The US dollar is mixed against the major currencies as Japan's Tankan and European PMIs leave participants waiting for stronger cues. Against the euro, yen, sterling and Canadian dollar, the greenback has been confined to yesterday's ranges. Many of the high-beta emerging market currencies, like the Turkish lira and South African rand, are giving back some of their recent gains.
There are five developments that stand out. First, Japan's Tankan survey generally showed improvement, but slightly less than the consensus expected. For example, the much-followed sentiment among large manufacturers improved to 17 from 16, and is the highest since 2007, but fell shy of the 19 of the consensus forecast.
Evident in the details was a degree of pessimism, and this is really the takeaway. Capex among the large companies is expected to increase 0.1% in the fiscal year that begins today. The last Tankan survey in December showed a 4.6% increase. Profits were expected to fall 2.3% this year, after a 28% rise last year. Projections for the June survey were lower than expected.
Moreover, the Japanese economy unexpectedly lost momentum in February. As we learned yesterday, industrial output fell 2.3% in February. The market had expected a 0.3% increase. We learned last week that the overall household spending fell 2.5% (year-over-year) in February. The market had expected a 0.1% increase after 1.1% in January.
The controversial retail sales tax increase (from 5% to 8%) goes into effect today. The economy was losing momentum prior to it, and this is of some concern to the Japanese government. Finance Minister Aso said last week that the government will expedite this year's spending. Although the decision is unlikely before late in the year, the next leg of the retail sales tax (to 10%) may very well be deferred.
Second, the Chinese yuan strengthened the most in a week today (0.18%). It was aided by the official manufacturing PMI, which ticked up to 50.3 in March from 50.2 in February and slightly above expectations. In contrast, the flash HSBC measure was revised from 48.1 to 48.0 in the final read. A Bloomberg report citing a US investment bank and the Depository Trust and Clearing Corp. estimate that clients of US commercial banks have lost around $2 bln in Q1 on $332 bln of derivatives (options) on expectations of yuan strength. Chinese companies, the report says, have lost $3.5 bln on $150 bln (forward contracts).
Third, the Reserve Bank of Australia left rates on hold, with the cash rate at a record low 2.5%. The accompanying statement continued to indicate a period of stable rates. Regarding the currency, its verbosity was minimal, recognizing that it remains high by historical standards and that its recent strength offsets some of the improvements that had been seen. The Australian dollar briefly pushed through $0.9300 to a new four-month high. This appeared to have brought in some profit-taking, and the Aussie returned to its lows near $0.9255.

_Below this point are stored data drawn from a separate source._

Lemma split_loop_chars (r : regex) (c : Z) :
  forall (s : pystr) (skip : nat) (span : pystr),
    In span (split_loop r skip s) -> In c span -> In c s.
Proof.
  induction s as [|c0 s IH]; intros skip span H I.
  - destruct H as [<-|[]]. contradiction.
  - cbn [split_loop] in H. destruct skip as [|k];
      [|right; eapply IH; eassumption].
    assert (D : In span (match split_loop r 0 s with
                         | piece :: pieces => (c0 :: piece) :: pieces
                         | [] => [[c0]]
                         end) -> In c (c0 :: s)).
    { intros K. destruct (split_loop r 0 s) as [|piece pieces] eqn:E.
      - destruct K as [<-|[]]. destruct I as [->|[]]. now left.
      - destruct K as [<-|K].
        + destruct I as [->|I]; [now left|].
          right. apply (IH 0%nat piece); [rewrite E; now left|exact I].
        + right. apply (IH 0%nat span); [rewrite E; now right|exact I]. }
    destruct (match_at r (c0 :: s)) as [[[|n] g]|]; try (apply D; exact H).
    destruct H as [<-|H]; [contradiction|].
    right. eapply IH; eassumption.
Qed.

Lemma firstn_In (n : nat) (s : pystr) (c : Z) : In c (firstn n s) -> In c s.
Proof.
  intros H. rewrite <- (firstn_skipn n s). apply in_or_app. now left.
Qed.

Lemma findall_loop_chars (r : regex) (c : Z) :
  forall (s : pystr) (skip : nat) (word : pystr),
    In word (findall_loop r skip s) -> In c word -> In c s.
Proof.
  induction s as [|c0 s IH]; intros skip word H I; [contradiction|].
  cbn [findall_loop] in H. destruct skip as [|k];
    [|right; eapply IH; eassumption].
  destruct (match_at r (c0 :: s)) as [[[|n] g]|];
    try (right; eapply IH; eassumption).
  destruct H as [<-|H]; [eapply firstn_In; exact I|].
  right. eapply IH; eassumption.
Qed.

Lemma lower_In (s : pystr) (c : Z) :
  In c (lower s) <-> exists c', In c' s /\ In c (lower_cp c').
Proof. unfold lower. apply in_flat_map. Qed.

(** The gate on a string made of characters of another. *)
Lemma gate_mono (a b : pystr) :
  (forall c, In c a -> In c b) ->
  has_vietnamese_diacritic a = true -> has_vietnamese_diacritic b = true.
Proof.
  intros H G. apply gate_spec in G. apply gate_spec.
  destruct G as (c & L & V). exists c. split; [|exact V].
  apply lower_In in L. apply lower_In.
  destruct L as (c' & I & L). exists c'. auto.
Qed.

Lemma star_greedy_some (A : Type) (p : Z -> bool) (k : pystr -> option A) :
  (forall s, k s <> None) -> forall s, star_greedy p k s <> None.
Proof.
  intros K. induction s as [|c s IH]; cbn [star_greedy]; [apply K|].
  destruct (p c); [|apply K].
  destruct (star_greedy p k s); [discriminate|apply K].
Qed.

(** The sentence pattern matches at every line feed. *)
Lemma sentence_pattern_at_newline (s : pystr) :
  exists n g, match_at sentence_pattern (10 :: s) = Some (S n, g).
Proof.
  destruct (match_at sentence_pattern (10 :: s)) as [[n g]|] eqn:E.
  - pose proof (ReFacts.match_at_positive sentence_pattern (10 :: s) n g
                  (le_n 1) E) as P.
    destruct n as [|n]; [lia|]. eauto.
  - exfalso. revert E. unfold match_at, sentence_pattern.
    cbn [run one_of mem existsb Z.eqb orb]. simpl.
    apply star_greedy_some. discriminate.
Qed.

Lemma split_no_newline :
  forall (s : pystr) (skip : nat) (span : pystr),
    In span (split_loop sentence_pattern skip s) -> ~ In 10 span.
Proof.
  induction s as [|c s IH]; intros skip span H I.
  - destruct H as [<-|[]]. contradiction.
  - cbn [split_loop] in H. destruct skip as [|k]; [|eapply IH; eassumption].
    destruct (match_at sentence_pattern (c :: s)) as [[[|n] g]|] eqn:E.
    + pose proof (ReFacts.match_at_positive sentence_pattern (c :: s) 0%nat g
                    (le_n 1) E). lia.
    + destruct H as [<-|H]; [contradiction|eapply IH; eassumption].
    + assert (c <> 10).
      { intros ->. destruct (sentence_pattern_at_newline s) as (n & g & K).
        congruence. }
      destruct (split_loop sentence_pattern 0 s) as [|piece pieces] eqn:S.
      * destruct H as [<-|[]]. destruct I as [K|[]]. congruence.
      * destruct H as [<-|H].
        -- destruct I as [K|I]; [congruence|].
           apply (IH 0%nat piece); [rewrite S; now left|exact I].
        -- apply (IH 0%nat span); [rewrite S; now right|exact I].
Qed.

Lemma add_sentences_closed (sentences : list pystr) :
  Forall (fun s => has_vietnamese_diacritic s = false) sentences ->
  forall acc, fold_left add_sentence sentences acc = acc.
Proof.
  induction 1 as [|s l G _ IH]; intros acc; [reflexivity|].
  cbn [fold_left]. unfold add_sentence at 2. rewrite G. apply IH.
Qed.

Lemma add_word_from (text : pystr) (acc : list pystr) (word : pystr) :
  (forall c, In c word -> In c text) ->
  from_text text acc -> from_text text (add_word acc word).
Proof.
  intros W F. unfold add_word.
  destruct (2 <=? length (lower word))%nat; [|exact F].
  intros w c Hw Hc. apply set_add_In in Hw. destruct Hw as [->|Hw];
    [|eapply F; eassumption].
  apply lower_In in Hc. destruct Hc as (c' & I & L). eauto.
Qed.

Lemma add_words_from (text : pystr) (words : list pystr) :
  Forall (fun word => forall c, In c word -> In c text) words ->
  forall acc, from_text text acc ->
              from_text text (fold_left add_word words acc).
Proof.
  induction 1 as [|w l W _ IH]; intros acc F; [exact F|].
  cbn [fold_left]. apply IH. now apply add_word_from.
Qed.

Lemma add_sentences_from (text : pystr) (sentences : list pystr) :
  Forall (fun s => forall c, In c s -> In c text) sentences ->
  forall acc, from_text text acc ->
              from_text text (fold_left add_sentence sentences acc).
Proof.
  induction 1 as [|s l S _ IH]; intros acc F; [exact F|].
  cbn [fold_left]. apply IH. unfold add_sentence.
  destruct (has_vietnamese_diacritic s); [|exact F].
  apply add_words_from; [|exact F].
  apply Forall_forall. intros word Hw c Hc. apply S.
  eapply findall_loop_chars; eassumption.
Qed.

End StripFacts.

Module WordFacts.

Section Runs.
Variable p : Z -> bool.

Lemma take_drop (s : pystr) : s = take_while p s ++ drop_while p s.
Proof.
  induction s as [|c s IH]; [reflexivity|]. simpl.
  destruct (p c); [simpl; now f_equal|reflexivity].
Qed.

Lemma take_while_all (s : pystr) : Forall (fun c => p c = true) (take_while p s).
Proof.
  induction s as [|c s IH]; simpl; [constructor|].
  destruct (p c) eqn:E; constructor; assumption.
Qed.
(** * The APSViz supervisor: run state machine and reconciliation loop

    A shallow embedding of [supervisor/src/job_supervisor.py].

    - Python strings are [string]; the string methods the supervisor calls
      ([startswith], [find], [replace], [lower]) are in [PyStr].
    - [JobStatus] is an [int] enumeration: statuses are [Z] values compared
      with [=?], as Python's [==] does on the members.  Two members carry
      the value 80, so they are one value here as they are one member there.
    - [JobType] is a [str] enumeration: an inductive type with the string
      value of every member.
    - A run is the dictionary built by [get_incomplete_runs]: a record.
    - The database, the cluster driver, the Slack client and the
      configuration file are outside the module.  Each call to them is an
      event appended to a history; what the call returns, or raises, is
      given by an environment that sees the history so far.
    - Code that mutates the run and may raise is written in a state and
      exception monad: the mutations made before an exception are kept, as
      they are on a Python dictionary. *)

From Stdlib Require Import ZArith Ascii String List Lia.
From stdpp Require Import base decidable option list strings gmap.

Local Open Scope string_scope.
Local Open Scope list_scope.
Local Open Scope Z_scope.

(** ** Python string methods *)

Module PyStr.

(** [s.startswith(pre)] *)
Fixpoint startswith (s pre : string) {struct pre} : bool :=
  match pre with
  | EmptyString => true
  | String c pre' =>
      match s with
      | EmptyString => false
      | String d s' => if decide (c = d) then startswith s' pre' else false
      end
  end.

(** [s.find(sub)] searched from offset [i]: the lowest index where [sub]
    occurs, or -1. *)
Fixpoint find_from (i : Z) (s sub : string) : Z :=
  if startswith s sub then i
  else match s with
       | EmptyString => -1
       | String _ s' => find_from (i + 1) s' sub
       end.

Definition find (s sub : string) : Z := find_from 0 s sub.

(** [s.replace(old, new)] for a non-empty [old]: occurrences are replaced
    from the left and do not overlap.  [skip] counts the characters of a
    replaced occurrence that are still to be dropped. *)
Fixpoint replace_from (skip : nat) (old new s : string) : string :=
  match s with
  | EmptyString => EmptyString
  | String c s' =>
      match skip with
      | S k => replace_from k old new s'
      | O =>
          if startswith s old
          then new +:+ replace_from (String.length old - 1) old new s'
          else String c (replace_from O old new s')
      end
  end.

Definition replace (s old new : string) : string := replace_from O old new s.

(** [s.lower()] on ASCII letters; other characters are kept. *)
Definition lower_ascii (c : ascii) : ascii :=
  let n := nat_of_ascii c in
  if (andb (Nat.leb 65 n) (Nat.leb n 90)) then ascii_of_nat (n + 32) else c.

Fixpoint lower (s : string) : string :=
  match s with
  | EmptyString => EmptyString
  | String c s' => String (lower_ascii c) (lower s')
  end.

End PyStr.

(** ** The enumerations *)

(** [class JobStatus(int, Enum)] *)
Module JobStatus.
Definition new : Z := 1.
Definition staging_running : Z := 10.
Definition staging_complete : Z := 20.
Definition obs_mod_running : Z := 30.
Definition obs_mod_complete : Z := 40.
Definition run_geo_tiff_running : Z := 50.
Definition run_geo_tiff_complete : Z := 60.
Definition compute_mbtiles_0_9_running : Z := 70.
Definition compute_mbtiles_0_9_complete : Z := 80.
Definition compute_mbtiles_10_running : Z := 80.
Definition compute_mbtiles_10_complete : Z := 90.
Definition compute_mbtiles_11_running : Z := 100.
Definition compute_mbtiles_11_complete : Z := 110.
Definition compute_mbtiles_12_running : Z := 120.
Definition compute_mbtiles_12_complete : Z := 130.
Definition load_geo_server_running : Z := 140.
Definition load_geo_server_complete : Z := 150.
Definition final_staging_running : Z := 160.
Definition final_staging_complete : Z := 170.
Definition warning : Z := 9999.
Definition error : Z := -1.
End JobStatus.

(** [class JobType(str, Enum)] *)
Module JobType.
Inductive t : Set :=
| staging
| obs_mod
| run_geo_tiff
| compute_mbtiles_0_9
| compute_mbtiles_10
| compute_mbtiles_11
| compute_mbtiles_12
| load_geo_server
| final_staging
| error
| other_1
| complete.

(** The string of a member.  The first nine members are written with a
    trailing comma in the source; the one-element tuple is the argument
    list of [str], so the member is the string itself.  An f-string
    formats a member of a [str] enumeration as this string in the Python
    versions the module was written for; recent versions print the name
    of the member instead. *)
Definition value (j : t) : string :=
  match j with
  | staging => "staging"
  | obs_mod => "obs-mod"
  | run_geo_tiff => "run-geo-tiff"
  | compute_mbtiles_0_9 => "compute-mbtiles-0-9"
  | compute_mbtiles_10 => "compute-mbtiles-10"
  | compute_mbtiles_11 => "compute-mbtiles-11"
  | compute_mbtiles_12 => "compute-mbtiles-12"
  | load_geo_server => "load-geo-server"
  | final_staging => "final-staging"
  | error => "error"
  | other_1 => "TBD"
  | complete => "complete"
  end.

#[global] Instance eq_dec : EqDecision t.
Proof. solve_decision. Defined.
End JobType.

(** ** Configuration, runs and the outside world *)

(** A job template of [supervisor_config.json]: the fields the supervisor
    reads and rewrites. *)
Record Template : Set := mkTemplate {
  JOB_NAME : string;
  DATA_VOLUME_NAME : string;
  SSH_VOLUME_NAME : string;
  COMMAND_LINE : list string;
  DATA_MOUNT_PATH : string;
  SUB_PATH : string;
  ADDITIONAL_PATH : string
}.

#[global] Instance Template_eq_dec : EqDecision Template.
Proof. solve_decision. Defined.

(** The configuration: a template per job type (a missing key is [None])
    and the two poll intervals. *)
Record Config : Type := mkConfig {
  templates : JobType.t → option Template;
  POLL_SHORT_SLEEP : Z;
  POLL_LONG_SLEEP : Z
}.

(** [run[run['job-type']]]: the ['run-config'] written by
    [k8s_create_job_obj] and the ['job_id'] of the ['job-config'] that the
    log lines of [handle_run] read. *)
Record Binding : Set := mkBinding {
  run_config : Template;
  job_config : option string
}.

#[global] Instance Binding_eq_dec : EqDecision Binding.
Proof. solve_decision. Defined.

(** A run of [run_list].  [id] is the run id as [str] renders it. *)
Record Run : Set := mkRun {
  id : string;
  job_type : JobType.t;
  status : Z;
  status_prov : string;
  downloadurl : string;
  gridname : string;
  instance_name : string;
  bindings : list (JobType.t * Binding)
}.

#[global] Instance Run_eq_dec : EqDecision Run.
Proof. solve_decision. Defined.

Definition set_job_type (j : JobType.t) (r : Run) : Run :=
  mkRun (id r) j (status r) (status_prov r) (downloadurl r) (gridname r)
        (instance_name r) (bindings r).

Definition set_status (s : Z) (r : Run) : Run :=
  mkRun (id r) (job_type r) s (status_prov r) (downloadurl r) (gridname r)
        (instance_name r) (bindings r).

Definition set_status_prov (p : string) (r : Run) : Run :=
  mkRun (id r) (job_type r) (status r) p (downloadurl r) (gridname r)
        (instance_name r) (bindings r).

Definition set_bindings (b : list (JobType.t * Binding)) (r : Run) : Run :=
  mkRun (id r) (job_type r) (status r) (status_prov r) (downloadurl r)
        (gridname r) (instance_name r) b.

(** Dictionary access by job type on the bindings of a run. *)
Fixpoint binding_get (j : JobType.t) (b : list (JobType.t * Binding)) : option Binding :=
  match b with
  | [] => None
  | (k, v) :: b' => if decide (k = j) then Some v else binding_get j b'
  end.

Fixpoint binding_put (j : JobType.t) (v : Binding) (b : list (JobType.t * Binding))
  : list (JobType.t * Binding) :=
  match b with
  | [] => [(j, v)]
  | (k, w) :: b' => if decide (k = j) then (k, v) :: b' else (k, w) :: binding_put j v b'
  end.

(** A row of [pg_db.get_new_runs()]. *)
Record Row : Type := mkRow {
  run_id : string;
  run_data : gmap string string
}.

(** What [pg_db.get_new_runs()] returns: -1, [None], or rows. *)
Inductive NewRuns : Type :=
| MinusOne
| NoRuns
| Rows (rows : list Row).

(** Exceptions. *)
Inductive exn : Set :=
| KeyError (key : string)
| ValueError
| IndexError
| ExternalError (what : string).

Inductive Res (A : Type) : Type :=
| Ok (a : A)
| Raise (e : exn).
Arguments Ok {A} a.
Arguments Raise {A} e.

(** The calls that leave the module, with their arguments. *)
Inductive Event : Set :=
| EvGetNewRuns
| EvUpdateJobStatus (run_id : string) (prov : string)
| EvGetConfig
| EvExecute (run : Run)
| EvFindJobInfo (run : Run)
| EvDeleteJob (run : Run)
| EvChatPostMessage (text : string)
| EvSleep (timeout : Z).

#[global] Instance Event_eq_dec : EqDecision Event.
Proof. solve_decision. Defined.

Abbreviation World := (list Event).

(** The collaborators.  Every answer may depend on all the calls made so
    far, and may be an exception. *)
Record Env : Type := mkEnv {
  k8s_config : Config;
  get_config : World → Res Config;
  get_new_runs : World → Res NewRuns;
  update_job_status : World → string → string → Res unit;
  execute : World → Run → Res string;
  find_job_info : World → Run → Res (option Z * string);
  delete_job : World → Run → Res string;
  chat_postMessage : World → string → Res unit
}.

(** ** The state and exception monad *)

(** A computation on a state [S] that returns a value or raises, and in
    both cases leaves the state as mutated so far. *)
Definition M (S A : Type) : Type := S → Res A * S.

Definition ret {S A} (a : A) : M S A := λ s, (Ok a, s).

Definition bind {S A B} (m : M S A) (k : A → M S B) : M S B :=
  λ s, match m s with
       | (Ok a, s') => k a s'
       | (Raise e, s') => (Raise e, s')
       end.

Definition raise {S A} (e : exn) : M S A := λ s, (Raise e, s).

Fourth, the euro area manufacturing PMI was unchanged from the 53.0 flash reading, which was down slightly from the 53.2 reading in February, and it's the second consecutive monthly decline. The index remains above the 50-level, but without much momentum. The euro economy has improved from contraction to a little better than stagnation. The weak growth generally offsets the decline in interest rates to prevent improvement in the debt/GDP ratios.
Of note, Germany was revised slightly lower from the 53.8 flash reading (to 53.7), while France was revised higher to 52.1 (from 51.9 flash and 49.7 in February). It is too little too late to save Ayrault's job. Following the Socialists' loss in the local elections, Hollande named Interior Minister Valls as the new Prime Minister. Elsewhere, Spain and Italy bested expectations. However, Italy, like France last week, reported an increase in unemployment to new record highs (Italy 13% in February from 12.9% in January).
Fifth, the UK PMI was disappointing. It fell to 55.3, the lowest since July, and the February series was revised to 56.2 from 56.9. After last week's reported Q4 current account deficit blowout (GBP22.4 bln vs. GBP14.0 bln expected, and a revised GBP22.8 bln deficit in Q3 from GBP20.7 bln) led to an understandable focus on the export component of the PMI. It fell to 52.8 from 53.4, the lowest since last May. News that the employment sub-index rose to a new 33-month high was largely ignored.
The North American session features the US manufacturing ISM. It is expected to increase to 54.0 from 53.2, and prices paid are expected to slip from the 60 reading in February. Meanwhile, February construction spending is expected to be flat, and may still be, at least in part, impacted by the weather. March auto sales are expected to have picked up to a 15.8 mln unit pace, which represents a 4-month high and should help underpin retail sales. Lastly, we note that Yellen's comments yesterday helped ease short-term US rates.